Task requirements | Copy out every line of the data exactly.
┏━━
(* ===== verification/P2m.v ===== *)
(** * Page typing — [hv-core/src/p2m.rs]

    The frames with their reference counts and the page-table links between them in one
    [System]: allocation, the existence, executable and typed references, pins, links,
    the teardown sweeps, the queries of the seam and the invariant check. *)

From Stdlib Require Import NArith Lia.
From stdpp Require Import base numbers list option.
From S2P Require Import Prelude.
#[local] Open Scope N_scope.

(** ** Data *)

Inductive PtLevel : Type := L1 | L2 | L3 | L4.
#[global] Instance PtLevel_eq_dec : EqDecision PtLevel.
Proof. solve_decision. Defined.

Inductive PageType : Type :=
| Writable
| PageTable (level : PtLevel).
#[global] Instance PageType_eq_dec : EqDecision PageType.
Proof. solve_decision. Defined.

Definition interior_child_type (l : PtLevel) : option PageType :=
  match l with
  | L1 => None
  | L2 => Some (PageTable L1)
  | L3 => Some (PageTable L2)
  | L4 => Some (PageTable L3)
  end.

Definition level (t : PageType) : option PtLevel :=
  match t with Writable => None | PageTable l => Some l end.

(** The fields of the variant [Frame::Allocated]. *)
Record Alloc : Type := mkAlloc {
  f_owner : DomId;
  f_refs : N;
  writable_refs : N;
  f_executable_refs : N;
  pagetable_refs : N;
  pt_level : PtLevel;
  pinned : bool;
}.

Inductive Frame : Type :=
| Free
| Allocated (a : Alloc).

Inductive ChildRef : Type :=
| Bare
| Exec
| Typed (ty : PageType).

Definition entry_child_ref (l : PtLevel) (leaf writable execute : bool) : option ChildRef :=
  if leaf then
    Some (if writable then Typed Writable else if execute then Exec else Bare)
  else Typed <$> interior_child_type l.

Definition TABLE_SLOTS : N := 8.

Record Link : Type := mkLink {
  active : bool;
  parent : Mfn;
  slot : N;
  child : Mfn;
  writable : bool;
  leaf : bool;
  execute : bool;
}.

Record System : Type := mkSystem {
  frames : list Frame;
  links : list Link;
  num_domains : N;
}.

Inductive P2mError : Type :=
| BadFrame
| BadDomain
| WrongState
| TypePinned
| InUse
| NotYours
| Overflow
| BadSlot
| WxConflict.
#[global] Instance P2mError_eq_dec : EqDecision P2mError.
Proof. solve_decision. Defined.

Inductive Violation : Type :=
| OwnerGhostDomain (mfn : N)
| TypeConfusion (mfn : N)
| WriteExecuteConfusion (mfn : N)
| TypedExceedsRefs (mfn : N)
| PinnedNotPageTyped (mfn : N)
| MislevelledLink (parent slot : N)
| PagetableRefsAccounted (mfn : N).

(** ** Internals and queries *)

Definition frame (s : System) (m : Mfn) : result P2mError Frame :=
  ok_or (vget (frames s) m) BadFrame.

Definition link_index (s : System) (p : Mfn) (sl : N) : option N :=
  position (fun l => active l && (parent l =? p) && (slot l =? sl)) (links s).

(** The allocated frame at [m], if there is one. *)
Definition allocated (s : System) (m : Mfn) : option Alloc :=
  match frame s m with Ok (Allocated a) => Some a | _ => None end.

Definition is_allocated (s : System) (m : Mfn) : bool :=
  match allocated s m with Some _ => true | None => false end.

Definition owner_of (s : System) (m : Mfn) : option DomId := f_owner <$> allocated s m.
Definition refs (s : System) (m : Mfn) : option N := f_refs <$> allocated s m.
Definition executable_refs (s : System) (m : Mfn) : option N :=
  f_executable_refs <$> allocated s m.

Definition type_refs (s : System) (m : Mfn) (ty : PageType) : option N :=
  match allocated s m with
  | Some a =>
      Some match ty with
           | Writable => writable_refs a
           | PageTable l =>
               if decide (0 < pagetable_refs a /\ pt_level a = l) then pagetable_refs a else 0
           end
  | None => None
  end.

Definition current_type (s : System) (m : Mfn) : option PageType :=
  match allocated s m with
  | Some a =>
      if decide (0 < writable_refs a) then Some Writable
      else if decide (0 < pagetable_refs a) then Some (PageTable (pt_level a))
      else None
  | None => None
  end.

Definition is_pinned (s : System) (m : Mfn) : bool :=
  match allocated s m with Some a => pinned a | None => false end.

Definition child_at (s : System) (p : Mfn) (sl : N) : option Mfn :=
  match link_index s p sl with
  | Some i => child <$> vget (links s) i
  | None => None
  end.

Definition active_links (s : System) : N := count active (links s).

Definition link_edges (s : System) : list (Mfn * N * Mfn * bool * bool * bool) :=
  (fun l => (parent l, slot l, child l, writable l, leaf l, execute l)) <$>
    List.filter active (links s).

Definition has_foreign_link_into (s : System) (owner : DomId) : bool :=
  existsb (fun l => active l && bool_decide (owner_of s (child l) = Some owner) &&
                    bool_decide (owner_of s (parent l) <> Some owner)) (links s).

Definition is_foreign_linked (s : System) (m : Mfn) : bool :=
  existsb (fun l => active l && (child l =? m) &&
                    bool_decide (owner_of s (parent l) <> owner_of s m)) (links s).

Definition is_foreign_linked_by (s : System) (m : Mfn) (linker : DomId) : bool :=
  existsb (fun l => active l && (child l =? m) &&
                    bool_decide (owner_of s (parent l) = Some linker) &&
                    bool_decide (Some linker <> owner_of s m)) (links s).

Definition frame_count (s : System) : N := vlen (frames s).
Definition domain_count (s : System) : N := num_domains s.
Definition allocated_count (s : System) : N :=
  count (fun f => match f with Allocated _ => true | Free => false end) (frames s).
┗━━
Result of the task |
(* ===== verification/P2m.v ===== *)
(** * Page typing — [hv-core/src/p2m.rs]

    The frames with their reference counts and the page-table links between them in one
    [System]: allocation, the existence, executable and typed references, pins, links,
    the teardown sweeps, the queries of the seam and the invariant check. *)

From Stdlib Require Import NArith Lia.
From stdpp Require Import base numbers list option.
From S2P Require Import Prelude.
#[local] Open Scope N_scope.

(** ** Data *)

Inductive PtLevel : Type := L1 | L2 | L3 | L4.
#[global] Instance PtLevel_eq_dec : EqDecision PtLevel.
Proof. solve_decision. Defined.

Inductive PageType : Type :=
| Writable
| PageTable (level : PtLevel).
#[global] Instance PageType_eq_dec : EqDecision PageType.
Proof. solve_decision. Defined.

Definition interior_child_type (l : PtLevel) : option PageType :=
  match l with
  | L1 => None
  | L2 => Some (PageTable L1)
  | L3 => Some (PageTable L2)
  | L4 => Some (PageTable L3)
  end.

Definition level (t : PageType) : option PtLevel :=
  match t with Writable => None | PageTable l => Some l end.

(** The fields of the variant [Frame::Allocated]. *)
Record Alloc : Type := mkAlloc {
  f_owner : DomId;
  f_refs : N;
  writable_refs : N;
  f_executable_refs : N;
  pagetable_refs : N;
  pt_level : PtLevel;
  pinned : bool;
}.

Inductive Frame : Type :=
| Free
| Allocated (a : Alloc).

Inductive ChildRef : Type :=
| Bare
| Exec
| Typed (ty : PageType).

Definition entry_child_ref (l : PtLevel) (leaf writable execute : bool) : option ChildRef :=
  if leaf then
    Some (if writable then Typed Writable else if execute then Exec else Bare)
  else Typed <$> interior_child_type l.

Definition TABLE_SLOTS : N := 8.

Record Link : Type := mkLink {
  active : bool;
  parent : Mfn;
  slot : N;
  child : Mfn;
  writable : bool;
  leaf : bool;
  execute : bool;
}.

Record System : Type := mkSystem {
  frames : list Frame;
  links : list Link;
  num_domains : N;
}.

Inductive P2mError : Type :=
| BadFrame
| BadDomain
| WrongState
| TypePinned
| InUse
| NotYours
| Overflow
| BadSlot
| WxConflict.
#[global] Instance P2mError_eq_dec : EqDecision P2mError.
Proof. solve_decision. Defined.

Inductive Violation : Type :=
| OwnerGhostDomain (mfn : N)
| TypeConfusion (mfn : N)
| WriteExecuteConfusion (mfn : N)
| TypedExceedsRefs (mfn : N)
| PinnedNotPageTyped (mfn : N)
| MislevelledLink (parent slot : N)
| PagetableRefsAccounted (mfn : N).

(** ** Internals and queries *)

Definition frame (s : System) (m : Mfn) : result P2mError Frame :=
  ok_or (vget (frames s) m) BadFrame.

Definition link_index (s : System) (p : Mfn) (sl : N) : option N :=
  position (fun l => active l && (parent l =? p) && (slot l =? sl)) (links s).

(** The allocated frame at [m], if there is one. *)
Definition allocated (s : System) (m : Mfn) : option Alloc :=
  match frame s m with Ok (Allocated a) => Some a | _ => None end.

Definition is_allocated (s : System) (m : Mfn) : bool :=
  match allocated s m with Some _ => true | None => false end.

Definition owner_of (s : System) (m : Mfn) : option DomId := f_owner <$> allocated s m.
Definition refs (s : System) (m : Mfn) : option N := f_refs <$> allocated s m.
Definition executable_refs (s : System) (m : Mfn) : option N :=
  f_executable_refs <$> allocated s m.

Definition type_refs (s : System) (m : Mfn) (ty : PageType) : option N :=
  match allocated s m with
  | Some a =>
      Some match ty with
           | Writable => writable_refs a
           | PageTable l =>
               if decide (0 < pagetable_refs a /\ pt_level a = l) then pagetable_refs a else 0
           end
  | None => None
  end.

Definition current_type (s : System) (m : Mfn) : option PageType :=
  match allocated s m with
  | Some a =>
      if decide (0 < writable_refs a) then Some Writable
      else if decide (0 < pagetable_refs a) then Some (PageTable (pt_level a))
      else None
  | None => None
  end.

Definition is_pinned (s : System) (m : Mfn) : bool :=
  match allocated s m with Some a => pinned a | None => false end.

Definition child_at (s : System) (p : Mfn) (sl : N) : option Mfn :=
  match link_index s p sl with
  | Some i => child <$> vget (links s) i
  | None => None
  end.

Definition active_links (s : System) : N := count active (links s).

Definition link_edges (s : System) : list (Mfn * N * Mfn * bool * bool * bool) :=
  (fun l => (parent l, slot l, child l, writable l, leaf l, execute l)) <$>
    List.filter active (links s).

Definition has_foreign_link_into (s : System) (owner : DomId) : bool :=
  existsb (fun l => active l && bool_decide (owner_of s (child l) = Some owner) &&
                    bool_decide (owner_of s (parent l) <> Some owner)) (links s).

Definition is_foreign_linked (s : System) (m : Mfn) : bool :=
  existsb (fun l => active l && (child l =? m) &&
                    bool_decide (owner_of s (parent l) <> owner_of s m)) (links s).

Definition is_foreign_linked_by (s : System) (m : Mfn) (linker : DomId) : bool :=
  existsb (fun l => active l && (child l =? m) &&
                    bool_decide (owner_of s (parent l) = Some linker) &&
                    bool_decide (Some linker <> owner_of s m)) (links s).

Definition frame_count (s : System) : N := vlen (frames s).
Definition domain_count (s : System) : N := num_domains s.
Definition allocated_count (s : System) : N :=
  count (fun f => match f with Allocated _ => true | Free => false end) (frames s).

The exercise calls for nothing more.